Sometimes it is the straw that breaks the camels back
I do agree it shouldn't be used lightly and sometimes accepting peoples flaws when minor or they have different opinions there are better ways to deal
We stopped speaking to mil 20 years ago then after couple years when I had my first dc, we made contact to see if better GM than Mum, and try again.
Tbh we had such up and down relationship which has caused more problems for both me and DH , DH didn't have a great childhood and why he accepts sometimes his mum was prob just trying her best a bit of admitting history would help and her not making out all was great.
We are now LC which works best, I expect nothing from her and neither does DH and that helps
DC are teenagers now and don't have much of a relationship but thats on her and at least I know we tried
LC seems to work best for all
Dh is also nc with his Dad but not through falling out , just his dad doesn't bother and never really has

QueenPaw · 12/04/2021 23:54

I'm NC with a friend after she stole from me repeatedly then lied about it
Technically the last straw with my parent was Facebook but that had been building for years and now I've stepped away I can see how not normal and abusive a lot of the behaviour was
But if you asked me and I said "Facebook" you would be Hmm

ChloeCrocodile · 13/04/2021 00:09

I’m NC with my half sister. Because she was increasingly horrible to me for over a decade. I put up with it for a while because she was a teen when it started and I assumed she’d grow out of it. But at some stage you have to say “enough is enough, I deserve better”. The final straw for me wasn’t trivial at all, but I’m glad it happened because it left me with no doubts about not seeing her again. And I’m so much happier without her in my life.

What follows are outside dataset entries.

(** * PyVMRK: the VMRK marker-log pipeline of [vmrk.py]

    A shallow embedding of [vmrk.py]: the stimulus/response classifier
    ([Code.fromSRCodes]), the per-block storage with its outlier filter and
    conditioned query ([Block]), the trial assembler ([process_trial]), the
    practice/experiment segmenter ([process_vmrk]) and the summary statistics
    ([summarize_vmrk]), followed by the properties of the specification that
    were checked against them.

    Python integers are unbounded, so they are [Z].  Python exceptions are an
    explicit error monad [res].  Quotients that Python computes as floats are
    kept as exact rationals ([Q]); a standard deviation is kept as the
    rational variance under a formal square root.  Rounding and overflow of
    floats are not modelled: where a property names the exception that
    [summarize_vmrk] raises, it is stated for response times in
    [[150, 3000]], which keeps every quotient inside the range of a float. *)

From stdpp Require Import base list option strings.
From Stdlib Require Import ZArith QArith Ascii.

Local Open Scope Z_scope.

(** ** Exceptions *)

Inductive exn := ZeroDivisionError | IndexError | ValueError.

Inductive res (A : Type) : Type :=
  | Ok (a : A)
  | Raise (e : exn).
Arguments Ok {A} a.
Arguments Raise {A} e.

#[global] Instance res_ret : MRet res := λ A a, Ok a.
#[global] Instance res_bind : MBind res := λ A B f m,
  match m with Ok a => f a | Raise e => Raise e end.
#[global] Instance res_fmap : FMap res := λ A B f m,
  match m with Ok a => Ok (f a) | Raise e => Raise e end.
(** The state once [create] has run. *)
Definition created (s : state I) : state I :=
  {| registeredFuns := Some (entries s);
     constructions :=
       match registeredFuns s with
       | None => S (constructions s)
       | Some _ => constructions s
       end;
     calls := calls s |}.

(** The state once the calls [cs] have been made. *)
Definition log (cs : list (call I)) (s : state I) : state I :=
  {| registeredFuns := registeredFuns s;
     constructions := constructions s;
     calls := calls s ++ cs |}.

(** The number of calls of the predicate at address [p] in a log. *)
Definition predicate_calls (p : Predicate) (cs : list (call I)) : nat :=
  length (filter (fun c => match c with
                           | CallPredicate q _ => (q =? p)%positive
                           | CallFactory _ _ => false
                           end) cs).

(** The map after the insertion of a list of pairs, one after the other. *)
Definition insert_all (regs : list (Predicate * Factory))
  (m : FunctionContainer) : FunctionContainer :=
  fold_left (fun m e => StdMap.insert e m) regs m.

(** The factory registered first for a predicate in a list of registrations. *)
Definition first_registered (p : Predicate) (regs : list (Predicate * Factory))
  : option Factory :=
  option_map snd (List.find (fun e => (fst e =? p)%positive) regs).

(** ** The registry as the specification words it

    The specification describes the entries as kept in registration order,
    a registration under a predicate already present being absorbed.  The
    next definitions follow those words, for comparison with the code. *)

Definition absorb (acc : list (Predicate * Factory)) (e : Predicate * Factory)
  : list (Predicate * Factory) :=
  if existsb (Pos.eqb (fst e)) (map fst acc) then acc else acc ++ [e].

Definition registration_order (regs : list (Predicate * Factory))
  : list (Predicate * Factory) :=
  fold_left absorb regs [].

(** ProduceFirst as specified: the first match in registration order. *)
Definition spec_ProduceFirst (regs : list (Predicate * Factory))
  (criterion : Criterion) (value : Input) : unique_ptr Base :=
  match List.find (matches criterion) (registration_order regs) with
  | Some e => product value e
  | None => nullptr
  end.

(** ProduceAll as specified: the matches in registration order. *)
Definition spec_ProduceAll (regs : list (Predicate * Factory))
  (criterion : Criterion) (value : Input) : list (unique_ptr Base) :=
  map (product value) (filter (matches criterion) (registration_order regs)).

End Results.

(** ** A small program using the factory

    Shapes are made from a size; the criterion is a number of sides.  The
    predicates of the program live at addresses 1 to 3, its factories at
    addresses 4 to 6. *)
Module Shapes.

Inductive shape :=
| Circle (radius : nat)
| Square (side : nat).

Definition predicate (p : address) (sides : nat) : bool :=
  match p with
  | 1%positive => sides <=? 4
  | 2%positive => sides =? 4
  | 3%positive => sides =? 0
  | _ => false
  end.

StillCoughingandLaughing · 13/04/2021 00:34

As many have said, a supposedly trivial event may actually be the final straw. Don’t forget, the event being declared trivial probably suits the narrative of the person who was cut off. ‘All I did was [insert seemingly minor thing] and now she won’t even speak to me!!’ is the ideal way play the sympathy card. I bet my ex-friend who I ditched years ago tells anyone will listen that it was because we had a ‘bust-up’ over him not being invited on a night out. The reality is that him slagging me off on Facebook and sending me messages telling me I was being a cunt was just the confirmation I needed that he shouldn’t be part of my life anymore.

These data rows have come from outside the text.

(** X2.  When the detector declares a task change on a non-empty archive
    that is sorted by timestep, largest first, it does not raise, the anchor
    becomes the policy of the first record, the anchor timestep is the
    largest timestep of the archive, and the archive and the cached rewards
    are left as they are. *)
Theorem detector_installs_newest_record :
  forall (self : trainer) (current_rewards : list Q),
    previous_rewards self <> [] ->
    crossed_million self = true ->
    good_policies self <> [] ->
    StronglySorted newer_first (good_policies self) ->
    let result := detect_task_change self current_rewards in
    snd result = None /\
    (exists p reward,
       hd_error (good_policies self)
         = Some (p, reward, anchor_policy_timestep (fst result)) /\
       anchor_policy (fst result) = Some p) /\
    Forall (fun record => (timestep_of record
                           <= anchor_policy_timestep (fst result))%Z)
      (good_policies self) /\
    td_counter (fst result) = (td_counter self + 1)%Z /\
    good_policies (fst result) = good_policies self /\
    previous_rewards (fst result) = previous_rewards self.
Proof.
  intros self current_rewards Hprev Hcross Hne Hsorted result. subst result.
  unfold detect_task_change. rewrite Hcross.
  destruct (previous_rewards self) as [|r rs] eqn:Ep; [congruence|].
  simpl. destruct (good_policies self) as [|[[p q] t] g] eqn:Eg; [congruence|].
  simpl. rewrite Eg, Ep. repeat split.
  - exists p, q. split; reflexivity.
  - inversion Hsorted as [|? ? _ Hall]; subst.
    constructor; [unfold timestep_of; simpl; lia|].
    rewrite Forall_forall in *. intros x Hx. exact (Hall x Hx).
Qed.

Lemma detector_installs_newest_record_witness :
  let self :=
    set_good_policies
      (set_previous_rewards
         (set_num_timesteps (init_trainer 0%nat 512 (5 # 10) 5 512) 1000312)
         [1%Q])
      [(0%nat, 9 # 10, 400%Z); (0%nat, 7 # 10, 300%Z)] in
  snd (detect_task_change self [1%Q]) = None /\
  Forall (fun record =>
            (timestep_of record
             <= anchor_policy_timestep (fst (detect_task_change self [1%Q])))%Z)
    (good_policies self).
Proof.
  intros self.
  destruct (@detector_installs_newest_record self [1%Q]) as (H1 & _ & H3 & _).
  - discriminate.
  - reflexivity.
  - discriminate.
  - repeat constructor; unfold newer_first, timestep_of; simpl; lia.
  - split; [exact H1 | exact H3].
Defined.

In any case, no one has to justify ‘going NC’. It’s not like you have to make a case or prove grounds for divorce. We can all judge someone who we think went down the no contact route too quickly or flippantly, but in the free world, you can’t force someone to have a relationship with their parents, siblings or anyone else.

WeekendCEO · 13/04/2021 00:45

Are the examples in your OP from mumsnet? If so, I think I recognise one of the threads you mentioned. If it’s the thread I’m thinking of, you have completely ignored many of the issues that the OP explained in the thread to make it sound like she went NC for virtually no reason.

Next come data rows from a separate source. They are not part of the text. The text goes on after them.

(* ===== verification/GoStrings.v ===== *)
(** * The string functions of Go's standard library the mesh uses

    [strings.IndexByte], [Index], [HasPrefix], [HasSuffix], [Split], [Join],
    [TrimSpace], [strconv.Atoi], [strconv.Itoa], [fmt]'s [%0*d] verb and
    [sort.Strings], on byte strings, each with the lemmas its clients need. *)

From Stdlib Require Import Ascii.
From stdpp Require Import base numbers gmap strings sorting list.
From S2P Require Import Prelude.

Open Scope Z_scope.

(** ** Searching and cutting *)

(** [strings.IndexByte(s, c)]; Go's [-1] is [None]. *)
Fixpoint strings_IndexByte (s : gostring) (c : ascii) : option nat :=
  match s with
  | [] => None
  | x :: s => if decide (x = c) then Some O else S <$> strings_IndexByte s c
  end.

Definition strings_HasPrefix (s p : gostring) : bool := bool_decide (p `prefix_of` s).

Definition strings_HasSuffix (s p : gostring) : bool := bool_decide (p `suffix_of` s).

(** [strings.TrimSuffix(s, suffix)] *)
Definition strings_TrimSuffix (s suffix : gostring) : gostring :=
  if strings_HasSuffix s suffix then take (length s - length suffix) s else s.

(** [strings.Index(s, sub)]: the first position at which [sub] occurs. *)
Fixpoint strings_Index (s sub : gostring) : option nat :=
  if strings_HasPrefix s sub then Some O
  else match s with
       | [] => None
       | _ :: s => S <$> strings_Index s sub
       end.

(** [strings.Split(s, sep)] for a one-byte separator. *)
Fixpoint strings_Split (s : gostring) (sep : ascii) : list gostring :=
  match s with
  | [] => [[]]
  | x :: s =>
      if decide (x = sep) then [] :: strings_Split s sep
      else match strings_Split s sep with
           | [] => [[x]]
           | p :: ps => (x :: p) :: ps
           end
  end.

(** [strings.SplitN(s, sep, 2)] for a one-byte separator, where there are two parts. *)
Definition strings_Cut (s : gostring) (sep : ascii) : option (gostring * gostring) :=
  i ← strings_IndexByte s sep; Some (take i s, drop (S i) s).

(** [strings.Join(l, sep)] *)
Fixpoint strings_Join (l : list gostring) (sep : gostring) : gostring :=
  match l with
  | [] => []
  | [x] => x
  | x :: l => x ++ sep ++ strings_Join l sep
  end.

(** The UTF-8 encodings of the runes [unicode.IsSpace] accepts. *)
Definition space_runes : list gostring :=
  map (map ascii_of_N)
    ([[9]; [10]; [11]; [12]; [13]; [32]; [0xC2; 0x85]; [0xC2; 0xA0];
      [0xE1; 0x9A; 0x80]; [0xE2; 0x80; 0x80]; [0xE2; 0x80; 0x81];
      [0xE2; 0x80; 0x82]; [0xE2; 0x80; 0x83]; [0xE2; 0x80; 0x84];
      [0xE2; 0x80; 0x85]; [0xE2; 0x80; 0x86]; [0xE2; 0x80; 0x87];
      [0xE2; 0x80; 0x88]; [0xE2; 0x80; 0x89]; [0xE2; 0x80; 0x8A];
      [0xE2; 0x80; 0xA8]; [0xE2; 0x80; 0xA9]; [0xE2; 0x80; 0xAF];
      [0xE2; 0x81; 0x9F]; [0xE3; 0x80; 0x80]]%N).

Fixpoint trim_prefixes (fuel : nat) (runes : list gostring) (s : gostring) : gostring :=
  match fuel with
  | O => s
  | S fuel =>
      match list_find (λ r, r `prefix_of` s) runes with
      | Some (_, r) => trim_prefixes fuel runes (drop (length r) s)
      | None => s
      end
  end.

(** [strings.TrimSpace(s)]: drop the space runes in front, then those behind.
    Every turn drops at least one byte, so [length s] turns are enough. *)
Definition strings_TrimSpace (s : gostring) : gostring :=
  let s := trim_prefixes (length s) space_runes s in
  reverse (trim_prefixes (length s) (map reverse space_runes) (reverse s)).

(** ** Decimal numbers *)

Definition is_digit (c : ascii) : bool := (48 <=? N_of_ascii c)%N && (N_of_ascii c <=? 57)%N.

Definition digit_val (c : ascii) : Z := Z.of_N (N_of_ascii c) - 48.

Definition digit_char (d : Z) : ascii := ascii_of_N (Z.to_N (d + 48)).

Fixpoint dec_digits (fuel : nat) (n : Z) : gostring :=
  match fuel with
  | O => []
  | S fuel =>
      if n <? 10 then [digit_char n]
      else dec_digits fuel (n / 10) ++ [digit_char (n mod 10)]
  end.

(** The digits of a non-negative number. A division by 10 takes off at least
    one bit, so [log2 n + 1] digits are enough. *)
Definition udec (n : Z) : gostring := dec_digits (S (Z.to_nat (Z.log2 n))) n.

(** [strconv.Itoa(v)], and [fmt.Sprintf("%d", v)] *)
Definition strconv_Itoa (v : Z) : gostring :=
  if v <? 0 then "-"%char :: udec (- v) else udec v.

Definition zero_pad (width : Z) (s : gostring) : gostring :=
  replicate (Z.to_nat (width - Z.of_nat (length s))) "0"%char ++ s.

(** [fmt.Sprintf("%0*d", width, v)]: zeros go between the sign and the digits. *)
Definition fmt_0d (width v : Z) : gostring :=
  if v <? 0 then "-"%char :: zero_pad (width - 1) (udec (- v)) else zero_pad width (udec v).

Fixpoint atoi_digits (acc : Z) (s : gostring) : option Z :=
  match s with
  | [] => Some acc
  | c :: s => if is_digit c then atoi_digits (acc * 10 + digit_val c) s else None
  end.

(** [strconv.Atoi(s)]: an optional sign, at least one digit, nothing else, and
    a value an [int] holds. *)
Definition strconv_Atoi (s : gostring) : outcome Z :=
  let '(neg, body) :=
    match s with
    | "-"%char :: r => (true, r)
    | "+"%char :: r => (false, r)
    | _ => (false, s)
    end in
  match body with
  | [] => Err (Errorf "invalid syntax")
  | _ =>
      match atoi_digits 0 body with
      | None => Err (Errorf "invalid syntax")
      | Some v =>
          let v := if (neg : bool) then - v else v in
          if (MinInt64 <=? v) && (v <=? MaxInt64) then Ret v
          else Err (Errorf "value out of range")
      end
  end.

(** ** Order on strings *)

Fixpoint str_leb (a b : gostring) : bool :=
  match a, b with
  | [], _ => true
  | _ :: _, [] => false
  | x :: a, y :: b =>
      (N_of_ascii x <? N_of_ascii y)%N
      || ((N_of_ascii x =? N_of_ascii y)%N && str_leb a b)
  end.

Definition str_le (a b : gostring) : Prop := str_leb a b = true.

#[export] Instance str_le_dec : RelDecision str_le.
Proof. intros a b. unfold str_le. apply _. Defined.

Definition str_ltb (a b : gostring) : bool := negb (str_leb b a).

(** The order by a key, as [sort.Slice] takes it. *)
Definition name_less {A} (name : A → gostring) (a b : A) : bool := str_ltb (name a) (name b).

(** [sort.Strings(l)]: the order is total and antisymmetric, so any sorting
    algorithm gives this list ([sort_Strings_unique]). *)
Definition sort_Strings (l : list gostring) : list gostring := merge_sort str_le l.

(** [unicode_ToLower] is [strings.ToLower] of a text with a byte above 127. *)
Class UnicodeLower := unicode_ToLower : gostring → gostring.

Definition lower_byte (c : ascii) : ascii :=
  let n := N_of_ascii c in
  if (65 <=? n)%N && (n <=? 90)%N then ascii_of_N (n + 32) else c.

Definition is_ascii (s : gostring) : bool := forallb (λ c, (N_of_ascii c <? 128)%N) s.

I know a few people in real life who have no contact with a relative, me included. There are always reasons and they are valid. Everyone is allowed to set their boundaries and relationships are complex.

NiceGerbil · 13/04/2021 01:23

'So all the responses will be a bit defensive in nature.'

I read a lot of people posting quite personal stuff as to why they stopped seeing people.

What examples have you seen OP where it was really trivial? Not links. But like, cousin who I got on well with and loved bought me a batman Easter egg when she knows I like superman so I've cut her out of my life completely/ I want to do that.

NiceGerbil · 13/04/2021 01:24

Has someone gone no contact with you OP?

Why do these threads bother you?

NiceGerbil · 13/04/2021 01:27

Weekend I'm guessing it's the same as the threads that say MN decrees ltb over nothing.

Usually stems from their own issues I imagine.